Song of Solomon by Toni Morrison tells the multigenerational story of the Dead family. While known for her work giving voice to Black women on the pages of Sula and Beloved, Song of Solomon introduces to us as a lineage of men, all named Macon Dead. I started reading the novel after listening to Marisa Parham reference Beloved during a recent keynote she did at the Society for Textual Scholarship. Though I already had the book, Parham’s discussion of the deeper implications of themes in Beloved helped me see the ways Toni Morrison’s novels function as sociological texts.
For me the significance of seeing a Black woman’s novels as sociological text relates to the process of defining an epistemology1 of each field within the academy. I knew from reading Sula , for instance, Toni Morrison had documented the lives of two Black girls turned women in Ohio during the Great Migration. Beloved doubles as a late slavery era ghost story and a retelling of the story of Margaret Garner. Thus, Morrison uses fiction to document real world events and explain their implications for Black life. Morrison’s novels thus function as entertainment, education, history and theory.
Rememory: The Perpetual Haunting of Black Life and Death
For instance, Marisa Parham used Morrison’s concept of rememory from Beloved to theorize the temporality of Black life in the digital sphere. Anya Wallace provides a definition of rememory in her piece “Pleasure (Re)Collected By Young Black Women And Girls In The Vibrator Project:”

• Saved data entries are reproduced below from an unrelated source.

(** The body of the loop over [files] (lines 101-109); the counters are
    [(processed_count, changed_count)]. *)
Definition visit (start_dir root : path) (counts : Z * Z) (filename : str)
    : M (Z * Z) :=
  let file_path := root ++ [filename] in
  if should_process_file unicode_lower file_path then
    let processed_count := (counts.1 + 1)%Z in
    relative_path ← of_option ValueError (relative_to file_path start_dir);
    changed ← normalize_line_endings file_path;
    if (changed : bool) then
      let changed_count := (counts.2 + 1)%Z in
      (print (Normalized relative_path);;
       ret (processed_count, changed_count))
    else ret (processed_count, counts.2)
  else ret counts.

(** The loop over [os.walk(start_dir)] (lines 95-109). *)
Fixpoint walk_loop (start_dir : path) (w : walker) (counts : Z * Z)
    : M (Z * Z) :=
  match w with
  | Stop => ret counts
  | Yield root dirs files resume =>
      let dirs := filter (λ d, d ∉ EXCLUDED_DIRS) dirs in
      counts ← for_each (visit start_dir root) counts files;
      walk_loop start_dir (resume dirs) counts
  end.

(** [argv] is [sys.argv] with each argument already parsed as a path,
    [cwd] is [Path.cwd()]. *)
Definition main (argv : list path) (cwd : path) : M unit :=
  let start_dir := if decide (1 < length argv)%nat
                   then default [] (argv !! 1%nat) else cwd in
  found ← path_exists start_dir;
  (if negb found
   then (print (ErrorNoDirectory start_dir);; raise (SystemExit 1))
   else ret ());;
  print (Scanning start_dir);;
  print ExtensionsLine;;
  print ExcludingLine;;
  w ← os_walk_at start_dir;
  counts ← walk_loop start_dir w (0, 0)%Z;
  print Rule;;
  print SummaryHeader;;
  print (FilesProcessed counts.1);;
  print (FilesChanged counts.2);;
  print (FilesUnchanged (counts.1 - counts.2));;
  print Rule.

End Main.

(** ** Vocabulary of the properties *)

(** Line 63 as a function of the decoded text. *)
Definition normalize_text (text : str) : str :=
  str_replace [CR] [LF] (str_replace [CR; LF] [LF] text).

(** The text the normaliser works on: the UTF-8 reading of the bytes, or
    their latin-1 reading when they are not UTF-8. *)
Definition decoded (content : bytes) : str :=
  match decode_utf8 content with
  | Some text => text
  | None => Byte.to_N <$> content
  end.

(** The number of line terminators of a text: a CR LF pair, a CR not
    followed by LF, and an LF not preceded by CR each count once. *)
Fixpoint line_terminators (s : str) : nat :=
  match s with
  | [] => 0
  | c :: s' =>
      if c =? CR then
        match s' with
        | d :: s'' =>
            if d =? LF then S (line_terminators s'')
            else S (line_terminators s')
        | [] => 1
        end
      else if c =? LF then S (line_terminators s')
      else line_terminators s'
  end.

Definition occurrences (c : N) (s : str) : nat :=
  length (filter (λ x, x = c) s).

(** A byte string seen as numbers: its terminators and occurrences are
    those of that sequence. *)
Definition values (bs : bytes) : str := Byte.to_N <$> bs.

(** A Unicode scalar value: what UTF-8 can carry. *)
Definition scalar (c : N) : Prop :=
  c < 0x110000 ∧ ¬ (0xD800 ≤ c ≤ 0xDFFF).

(** [u] reads as [t] on the ASCII positions: the two agree character by
    character below 128, and a non-empty run of numbers from 128 up in
    [u] stands for one character from 128 up in [t].  The bytes of a
    UTF-8 text stand in this relation to the text. *)
Inductive ascii_aligned : str → str → Prop :=
  | aligned_nil : ascii_aligned [] []
  | aligned_ascii c u t :
      c < 0x80 → ascii_aligned u t → ascii_aligned (c :: u) (c :: t)
  | aligned_multi pre c u t :
      pre ≠ [] → Forall (λ x, 0x80 ≤ x) pre → 0x80 ≤ c →
      ascii_aligned u t → ascii_aligned (pre ++ u) (c :: t).

(** The file the normaliser leaves in place of [f] when it rewrites it. *)
Definition rewritten_file (f : file) : file :=
  File (default [] (encode_utf8 (normalize_text (decoded (f_content f)))))
       (f_readable f) (f_writable f) (S (S (f_mtime f))).

(** The outcome of a call that reports the exception [e]. *)
Definition reported (file_path : path) (e : exn) (w : world)
    : (exn + bool) * world :=
  (inr false, World (fs w) (stdout w ++ [ErrorProcessing file_path e])).

(** The UTF-8 form of a latin-1 character: itself below 128, two bytes
    from 128 up. *)
Definition latin1_as_utf8 (c : N) : bytes :=
  if c <? 0x80 then [byte_of_N c]
  else [byte_of_N (0xC0 + c / 64); byte_of_N (0x80 + c mod 64)].

(** How many characters of a text are not ASCII. *)
Definition non_ascii (s : str) : nat := length (filter (λ x, 0x80 ≤ x) s).

(** How many CR LF pairs a text has. *)
Fixpoint crlf_pairs (s : str) : nat :=
  match s with
  | [] => 0
  | c :: s' =>
      if (c =? CR) && startswith s' [LF] then S (crlf_pairs s')
      else crlf_pairs s'
  end.

(** The bytes of the example of the specification, b"a\r\nb\rc\n", and
    what the tool makes of them, b"a\nb\nc\n". *)
Definition example_input : bytes := [x61; x0d; x0a; x62; x0d; x63; x0a].
Definition example_output : bytes := [x61; x0a; x62; x0a; x63; x0a].

(** A one-file tree for the examples: [a.txt], readable and writable. *)
Definition example_file (content : bytes) : file := File content true true 0.
Definition example_path : path := [lit "a.txt"].
Definition example_world (content : bytes) : world :=
  World (NDir [(lit "a.txt", NFile (example_file content))]) [].

(** The start directory of a run (line 81). *)
Definition start_dir_of (argv : list path) (cwd : path) : path :=
  if decide (1 < length argv)%nat then default [] (argv !! 1%nat) else cwd.

(** The loop body as a function of the file path it builds. *)
Definition visit_path (ul : str → str) (start_dir : path) (counts : Z * Z)
    (file_path : path) : M (Z * Z) :=
  visit ul start_dir (removelast file_path) counts (name file_path).

(** The file paths the loop of [main] goes through when it walks the tree
    [n] found at [top], in order: the files of a directory first, then its
    sub-directories one after the other, those with an excluded name left
    out. *)
Fixpoint tree_files (top : path) (n : node) : list path :=
  match n with
  | NFile _ => []
  | NDir es =>
      ((λ f, top ++ [f]) <$> (fst <$> filter (λ e, is_dir e.2 = false) es))
      ++ concat
           ((λ d, default []
                    (assoc d (children (λ nm c, tree_files (top ++ [nm]) c) es)))
              <$> filter (λ d, d ∉ EXCLUDED_DIRS)
                    (fst <$> filter (λ e, is_dir e.2 = true) es))
  end.

(** The lines the loop prints. *)
Definition progress_line (l : line) : Prop :=
  match l with
  | Normalized _ | ErrorProcessing _ _ => True
  | _ => False
  end.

Rememory is a term created by Toni Morrison. It references a primal scene– an outlet and effective use for self-discovery through re-living a memory.The rememory is a psychological and narrative tool, because it helps narrative worlds make recreations of past memories that need to be reiterated for a bigger impact or significance for the story being told.
Rememory shows up within the pages of Song of Solomon. Macon Dead III frequently references the feeling of always looking backward and feels frustrated by the sense that he cannot escape his or his family’s past. Macon learns throughout the novel various truths about his parents, grandparents, and even close friends. Each of these moments make him reckon with his sense of self as he tries to reconcile the past with who he is now.
Naming: Black Agency as Postcolonial Inheritance
Macon Dead’s rememory occurs in tandem with naming, another central concept of Song of Solomon. According to Sima Farshid:
Naming plays a significant role in Song of Solomon whose major characters’ names are bizarre and whose epigraph reads: The fathers may soar/And the children may know their names…Consequently, the reader of the novel is incited from its outset to ponder on names, their signification, and also their resisting function in African-Americans’ life. An important reason for the significance of naming in the novel is Morrison’s conscious attempt to uphold her African heritage as the answer to her obsessing questions of identity in which naming plays a crucial role2…
Through naming Toni Morrison informs us how Black people secured personal and group identity after decades of colonial domination. The characters of Song of Solomon get named through a series of misnamings, renamings, and unnamings. Black identity gets contested on multiple fronts and the this novel demonstrates the ways the past has implications for these naming processes.
Ultimately, Toni Morrison’s novels teach us to reflect on what we know about Black life and what influences it.